Hermione observait les ombres claires des paons albinos qui déambulaient entre les haies noires. Leur pâleur se détachait du jardin assombri par le crépuscule, si bien qu'on ne voyait bientôt plus aucune autre forme à part celle de leurs corps gracieux. La lumière dans la chambre d'Hermione se reflétaient dans les vitres et dessinaient sa silhouette qui formait une ombre qu'elle ne reconnaissait pas. Elle avait toujours l'apparence de Mathilda mais elle ne tarderait pas à redevenir normale, le polynectar ne faisant effet qu'une heure environ. Elle se leva et se dirigea vers le miroir placé au-dessus de la coiffeuse, puis s'observa quelques instants en silence.
Mathilda Fawley était une grande femme élancée, avec de longs cheveux bruns qui tombaient en cascade dans son dos, son visage était carré mais il s'en dégageait une douceur apaisante. Elle avait de grands yeux verts qui rappelaient à Hermione le regard perçant de son meilleur ami mort quelques semaines plus tôt, ce qui la plongeait immédiatement dans une profonde tristesse à chaque fois qu'elle croisait son regard dans un miroir. Harry. Qu'était-il sensé se passer après qu'il se soit livré à la mort elle-même ? Pourquoi avaient-ils tous été pris au dépourvu ? Comment avaient-ils pu ne pas réagir et s'attaquer aux dernier Horcruxes ? Ces questions sans réponse tournaient en boucle dans la tête d'Hermione, quand elles ne faisaient pas la place aux visages de Ron, Ginny, et Neville. Elle avait si peur d'être la seule survivante parmi tous les combattants de l'ordre. Elle repensa à ce baiser échangé avec Ron, sentit des larmes couler sur ses joues qu'elle essuya d'un revers de la main, puis baissa les yeux vers ses chaussures qui lui faisaient mal aux pieds. Elle n'avait pas encore retiré les escarpins sur lesquels elle avait dû se jucher pour le diner, mais y remédia immédiatement. Elle saisit les chaussures par le talon, les retira de ses pieds meurtris et les lança sur la porte de la chambre qui s'ouvrit juste avant que le talon aiguille ne vienne s'écraser sur le panneau de bois.
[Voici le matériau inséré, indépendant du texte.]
(** C18. A new pool claim on a parent pool with a free block: its first
    reconciliation requests an internal claim, the claim's reconciliation
    takes the block, and the next reconciliation of the pool claim creates
    the child pool with exactly that CIDR, labelled with its parent and owned
    by the pool claim, and reports it as Bound; after that the pool claim is
    left alone.  When the process stops between the creation of the child
    pool and its report, the next reconciliation reaches the same store: it
    reports that pool and creates no second one.  Names are the ones the
    server generates. *)
Theorem pool_claim_served s req pc pool cidr :
  new_poolclaim s req pc ->
  let claim := served_claim pc (claim_name s pc) in
  let s1 := with_claim s claim in
  servable s1 (object_key (cl_meta claim)) claim pool cidr ->
  let s2 := bound_store s1 claim pool cidr in
  let child := served_pool pc cidr (pool_name s2 pc) in
  let s3 := with_child s2 pc child in
  exists tr1 tr2 tr3 tr4 tr5,
    exec (serve_gen gen) (PoolClaim.Reconcile req) s [] = (Some (requeue_now, None), s1, tr1) /\
    exec (serve_gen gen) (ClaimReconciler.Reconcile (object_key (cl_meta claim))) s1 [] = (Some (no_requeue, None), s2, tr2) /\
    exec (serve_gen gen) (PoolClaim.Reconcile req) s2 [] = (Some (no_requeue, None), s3, tr3) /\
    exec (serve_gen gen) (PoolClaim.Reconcile req) s3 [] = (Some (no_requeue, None), s3, tr4) /\
    exec (serve_gen gen) (PoolClaim.Reconcile req) (unreported s2 child) [] = (Some (no_requeue, None), s3, tr5) /\
    pl_CIDR (pl_Spec child) = cidr /\ Labels (pl_meta child) !! ParentLabel = Some (pc_ParentPoolRef (pc_Spec pc)) /\
    isOwnedBy (pl_meta child) (pc_meta pc) = true.
Proof.
  intros Hn claim s1 Hsv s2 child s3. pose proof (np_key _ _ _ Hn) as Hk.
  destruct (first_run s req pc Hn) as (tr1 & R1). destruct (second_run s1 _ claim pool cidr Hsv) as (tr2 & R2).
  pose proof (bound_store_ready s req pc pool cidr Hn
    (findAvailableCIDR_nonempty _ _ _ _ (sv_free_block _ _ _ _ _ Hsv))) as Hready.
  destruct (third_run _ _ _ _ _ Hready) as (tr3 & R3); [apply Hn|].
  destruct (recovery_run (unreported s2 child) req pc (with_claim_status claim ClaimBound cidr "" 0) cidr
    (st_pools s2) (object_key (pl_meta child)) child) as (tr5 & R5); try done; try apply gen_free; try apply isOwnedBy_owned.
  { destruct Hready. by constructor. }
  { apply Hn. }
  assert (R4 : exists tr4, exec (serve_gen gen) (PoolClaim.Reconcile req) s3 [] = (Some (no_requeue, None), s3, tr4)).
  { unfold PoolClaim.Reconcile. exec_step. cbn [serve_gen serve fst snd]. unfold lookup_obj at 1, s3, with_child.
    cbn [st_poolclaims]. rewrite Hk, lookup_insert_eq. cbn [with_poolclaim_status pc_meta pc_Status pc_Phase pc_ObservedGeneration].
    rewrite (np_live _ _ _ Hn). change (bool_decide (@None Z <> None)) with false. rewrite Z.eqb_refl.
    change (bool_decide (PoolClaimBound = PoolClaimBound)) with true. cbn [andb]. rewrite exec_ret. by eexists. }
  destruct R4 as (tr4 & R4). exists tr1, tr2, tr3, tr4, tr5.
  split; [exact R1|]. split; [exact R2|]. split; [exact R3|]. split; [exact R4|].
  split; [rewrite R5; unfold s3, with_child, unreported; by rewrite Hk|].
  split; [done|]. split; [|apply isOwnedBy_owned].
  change (Labels (pl_meta child)) with
    (<[IPAMLabel := "true"]> {[ParentLabel := pc_ParentPoolRef (pc_Spec pc)]} : gmap string string).
  rewrite lookup_insert_ne by done. apply lookup_singleton_eq.
Qed.
End Runs.

(** * A run *)

Definition sample_poolclaim : SubnetPoolClaim :=
  mkSubnetPoolClaim (mkObjectMeta "pc" "" "ns" "uid" 1 ∅ [] [] None) (mkSubnetPoolClaimSpec "pool" 28)
    (mkSubnetPoolClaimStatus 0 "" "" "" []).

Definition parent_store : store :=
  mkStore ∅ {[mkKey "ns" "pool" := sample_pool]} ∅
    {[mkKey "ns" "pc" := sample_poolclaim]}.

Lemma pool_claim_served_witness :
  let pc := sample_poolclaim in
  let claim := served_claim pc "pc-0" in
  let s2 := bound_store (with_claim parent_store claim) claim sample_pool "10.0.0.0/28" in
  exists tr3, exec (serve_gen long_name) (PoolClaim.Reconcile (mkKey "ns" "pc")) s2 [] =
    (Some (no_requeue, None), with_child s2 pc (served_pool pc "10.0.0.0/28" "pc-00000"), tr3).
Proof.
  intros pc claim s2.
  destruct (pool_claim_served long_name long_name_fresh parent_store (mkKey "ns" "pc") pc sample_pool "10.0.0.0/28")
    as (tr1 & tr2 & tr3 & tr4 & tr5 & _ & _ & R3 & _).
  - constructor; try (vm_compute; reflexivity).
    + intros k c Hc. vm_compute in Hc. discriminate Hc.
    + intros k p Hp. unfold parent_store in Hp. cbn [st_pools] in Hp. apply lookup_singleton_Some in Hp as [_ <-]. vm_compute. reflexivity.
  - constructor; try (vm_compute; reflexivity). vm_compute. intros [=].
  - exists tr3. exact R3.
Defined.

(** * A cache that lags behind *)

(** Lists are answered from an older state, everything else from the current
    one, as a client with a cache does between a write and its watch event. *)
Definition serve_lag (old : store) (c : call) : store -> resp c * store :=
  match c with
  | CListClaims o => λ s, ((serve (CListClaims o) old).1, s)
  | CListPools o => λ s, ((serve (CListPools o) old).1, s)
  | c => serve_gen long_name c
  end.

(** C22. The pool claim is requeued at once after it has requested its internal
    claim; when the list it then reads does not show the claim yet, it
    requests a second one: the names are generated, so nothing collides, and
    the pool claim owns two claims with the same contents. *)
Theorem stale_list_duplicates_claim :
  let run s := exec (serve_lag parent_store) (PoolClaim.Reconcile (mkKey "ns" "pc")) s [] in
  (run parent_store).1.1 = Some (requeue_now, None) /\
  exists n1 n2, n1 <> n2 /\
    st_claims (run (run parent_store).1.2).1.2 !! mkKey "ns" n1 = Some (served_claim sample_poolclaim n1) /\
    st_claims (run (run parent_store).1.2).1.2 !! mkKey "ns" n2 = Some (served_claim sample_poolclaim n2) /\
    isOwnedBy (cl_meta (served_claim sample_poolclaim n1)) (pc_meta sample_poolclaim) = true /\
    isOwnedBy (cl_meta (served_claim sample_poolclaim n2)) (pc_meta sample_poolclaim) = true.
Proof.
  intros run. split; [vm_compute; reflexivity|].
  exists "pc-0", "pc-00000". split; [intros [=]|].
  split; [vm_compute; reflexivity|]. split; [vm_compute; reflexivity|].
  split; apply isOwnedBy_owned.
Qed.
- PROTEGO ! lança Malefoy en levant sa baguette.
Les deux chaussures cognèrent contre la barrière invisible qui s'était formée instantanément devant Malefoy et tombèrent lamentablement sur le parquet. Les mains de Hermione virent se plaquer contre sa bouche mais elle ne put se retenir de lâcher un cri de surprise. Malefoy observa les chaussures avec dédain, constatant que l'une d'elle avait le talon cassé.
- Si elles ne te plaisent pas, tu n'avais qu'à me le dire, lâcha Malefoy de sa voix trainante.
- Je suis désolée ! je ne savais pas que tu étais derrière la porte.
- C'est oublié, dit-il en levant sa baguette.
Une lueur bleutée s'en échappa et vint envelopper la chaussure cassée, qui se mit à léviter. Le talon s'approcha de la chaussure et s'y raccrocha tout seul, puis l'ensemble vint se déposer délicatement au pied du lit, accompagné de l'autre chaussure intacte. Hermione observa Malefoy avec méfiance pendant qu'il entreprenait de s'improviser cordonnier, tout en restant sur ses gardes. Il n'avait pas dû apprécier son départ précipité de la table, elle se doutait bien qu'il allait lui faire payer. Il s'installa sur le bord du lit, croisa les jambes devant lui, s'appuya sur ses poignets et tourna les yeux vers elle. Hermione était restée cloitrée dans son coin sans oser bouger, mais sentir le regard gris de son ennemi se poser sur elle la troubla davantage.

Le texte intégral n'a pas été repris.